Mais de dois anos após sua morte, o lendário cartunista francês Jean Giraud, o Moebius, ainda causa controvérsia. Ao editar este mês no Brasil uma de suas obras eróticas, o álbum Garras de Anjo, a editora Nemo deparou-se com uma inusitada barreira: a gráfica para a qual encaminhou o trabalho se recusava a imprimir o trabalho alegando que era pornográfico.

O editor da Nemo, Arnaud Vin, disse que a tentativa de censura que teria sofrido pela edição brasileira se trata de um “reflexo dos tempos moralistas” que vivemos. Garras de Anjo (Griffes dAnge), desenhada por Moebius e com texto do cineasta e roteirista chileno Alejandro Jodorowsky, foi feita em 1992 e publicada na França originalmente em 1994 pela editora Les Humanoïdes Associés. Não é uma história em quadrinhos stricto sensu, mas uma série de estudos gráficos, pranchas de uma página inteira, sobre o tema da exploração da sexualidade sem limites por uma mulher enlutada.

Os textos de Jodorowsky são estranhos, sulfurosos. Ele parece tratar às vezes de uma saga transexual, de um esforço de compreensão da sexualidade que vai além da noção binária. “Para me tornar uma verdadeira mulher, devia me desfazer até a raiz da menor parcela de vontade do homem que havia em mim”, diz a protagonista.

O desenho, meio new age, é a experiência mais marcadamente sexualizada de toda a obra de Moebius. Fetichismo, metafísica, sadomasoquismo, surrealismo, incesto, perversidade, Freud e Masoch: um pacote completo de delírios visuais. Insere-se numa tradição da qual fazem parte clássicos como História de O (romance erótico de Anne Desclos publicado em 1954 na França sob o pseudônimo Pauline Réage), que foi adaptada por Guido Crepax para os quadrinhos; ou Justine, do Marquês de Sade; ou ainda O Amante de Lady Chatterley; entre muitas outras.

Moebius é um dos desenhistas mais influentes da história.
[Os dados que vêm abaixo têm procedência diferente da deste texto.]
(** The first character of a value. *)
Lemma int_text_start n : exists c t, str_of_Z n = String c t /\ (c = "-"%char \/ is_digit c = true).
Proof.
  destruct (Z.lt_ge_cases n 0) as [Hn|Hn].
  - rewrite str_of_Z_neg by done. eexists _, _. split; [done | by left].
  - pose proof (decimal_digits n Hn) as Hd. pose proof (str_of_Z_nonempty n) as He. destruct (str_of_Z n) as [|c t]; [done|].
    exists c, t. split; [done|]. right. cbn in Hd. by apply andb_prop in Hd as [-> _].
Qed.
Lemma parse_scalar_int n r : byte_len (str_of_Z n) <= 64 -> stops r -> parse_scalar (str_of_Z n +:+ r) = Ok (JInt n, r).
Proof.
  intros Hlen Hr. unfold parse_scalar. rewrite (take_number_int n r Hr). cbn [require mbind result_bind].
  assert (Hlit : forall c p, startswith (String c p) (str_of_Z n +:+ r) = true -> c = "-"%char \/ is_digit c = true).
  { intros c p [t Ht]%startswith_app. destruct (int_text_start n) as (c' & t' & Hs & Hc). rewrite Hs in Ht. by injection Ht as <- _. }
  destruct (startswith "true" _) eqn:E1; [by apply Hlit in E1 as [?|?]|].
  destruct (startswith "false" _) eqn:E2; [by apply Hlit in E2 as [?|?]|].
  destruct (startswith "null" _) eqn:E3; [by apply Hlit in E3 as [?|?]|].
  unfold number_value, codec_require. rewrite str_of_Z_token, (proj2 (Z.leb_le _ _) Hlen). cbn [guard_or mbind result_bind is_empty token_frac token_exp token_sign token_int andb].
  rewrite decimal_roundtrip by lia. do 3 f_equal. destruct (Z.ltb_spec n 0); cbn; lia.
Qed.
É possível encontrar ecos do seu design nas naves dos filmes de ficção dos últimos 30 anos, nas roupas do Cirque du Soleil ou nas roupas de cena do grupo Black Eyed Peas. Ele foi o responsável pelos storyboards de dois clássicos do cinema: O Caçador de Androides, de Ridley Scott, e Duna, de David Lynch.
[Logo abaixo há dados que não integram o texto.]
(* ===== verification/Records.v ===== *)
(** The records of the AI budget protocol, src/backend/app/ai/w2/records.py: the layouts,
    their validation, [decode] and [make].

    A [Record] is its document, a [json] value: [_freeze] and [document] only change the
    container types. *)

From S2P Require Import Prelude.
From S2P Require Import PyStr.
From S2P Require Import PyJson.
From S2P Require Import Codec.
From S2P Require Import PyTime.

Open Scope Z_scope.

Definition MAX_N : Z := 2 ^ 63 - 1.
Definition MISSING : list string :=
  ["POLICY_PROOF_MISSING"; "SOURCE_BINDING_MISSING"; "PROJECTION_APPROVAL_MISSING"; "SYNTHETIC_REVIEW_MISSING";
   "ACTOR_MODE_MISSING"; "INDEPENDENT_FACTS_MISSING"; "INDEPENDENT_EXPECTATION_MISSING"; "SHAPE_MISSING"].
Definition STATES : list string :=
  ["RULES_SUFFICIENT"; "RETRIEVAL_SUFFICIENT"; "PRIORITY_UNRESOLVED"; "NEEDS_INPUT"; "NO_ELIGIBLE_RULE";
   "AWAITING_APPROVAL"; "UNSUPPORTED"; "LIMIT_EXCEEDED"].
Definition STAGES : list string :=
  ["before_input"; "after_input"; "after_wait"; "before_secret"; "after_secret"; "after_dns"; "after_connect"; "after_tls";
   "final_send"; "sending"; "before_write"; "write_ready"; "after_send"; "before_consume"; "before_return"; "final_return";
   "complete"].
Definition KINDS : list string :=
  ["PERMIT_ISSUED"; "WRITE_ACCEPTED"; "STREAM_CLOSED"; "FINAL_USAGE"; "ZERO_PROVEN"; "COVERAGE_GAP"; "CONFLICT"].
Definition TERMINALS : list string := ["NONE"; "COMPLETED"; "INCOMPLETE"; "FAILED"; "CANCELLED"; "UNKNOWN"].
Definition PORT_CODES : list string :=
  ["VERSION_UNSUPPORTED"; "INVALID_RECORD"; "LIMIT_EXCEEDED"; "SOURCE_UNAVAILABLE"; "CONTEXT_CHANGED"; "CANCELLED";
   "DEADLINE_EXCEEDED"; "AUTHORITY_UNAVAILABLE"; "RESERVATION_UNAVAILABLE"; "OWNER_LOST"; "OBSERVER_UNAVAILABLE";
   "COMMIT_UNKNOWN"; "CONFLICT"].
Definition RATE_CARD : string := "openai-terra-usd-standard-2026-09-11/1".
Definition USAGE_MAPPING : string := "openai-responses-2026-09-11/1".

(** Besides [PortError]: a [ProposalRejected] that escapes, the [RuntimeError] of an unknown
    kind, and recursion beyond the fuel. None of the three happens ([decode_errors]). *)
Inductive record_error : Type :=
| PortError (code : string) (key_digest : option string)
| Escaped (e : codec_error)
| SchemaInvalid
| OutOfFuel.
#[export] Instance record_error_eq_dec : EqDecision record_error.
Proof. solve_decision. Defined.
Em 2007, durante a 31ª Mostra Internacional de Cinema de São Paulo, foi exibido o filme Moebius Redux – A Life in Pictures, documentário sobre o autor que tinha música de Karl Bartos, músico do Kraftwerk – nada mais oportuno que um dos inventores da música eletrônica lado a lado com o inventor das viagens espaciais quadrinizadas.

Os quadrinhos eróticos viveram uma espécie de redescobrimento neste ano que termina. A própria editora Nemo publicou três álbuns da série Safadas, coletâneas de histórias com temas determinados que reúnem mestres dos gibis, como Georges Pichard, Jean Claude-Forest, Hélène Girard e Edmond Baudouin.

Os quadrinhos publicados na série Safadas, embora merecessem, não obtiveram grande repercussão no País entre os fãs. Falta de apetite, porque o volume de dezembro, o gibi Safadas Natal, com desenhistas como o argentino Horacio Altuna, é um primor de ironia e sarcasmo. Também é interessante a inversão de expectativas na história Estação Angústia, de Warns e Raives. Uma moça parece prestes a ser violentada numa estação de metrô deserta. Os rapazes no trem, alguns negros, outros com “cara de maloqueiro”, parecem ser os candidatos. Mas, no final, é o velhote executivo de pasta 007 quem tenta agarrá-la.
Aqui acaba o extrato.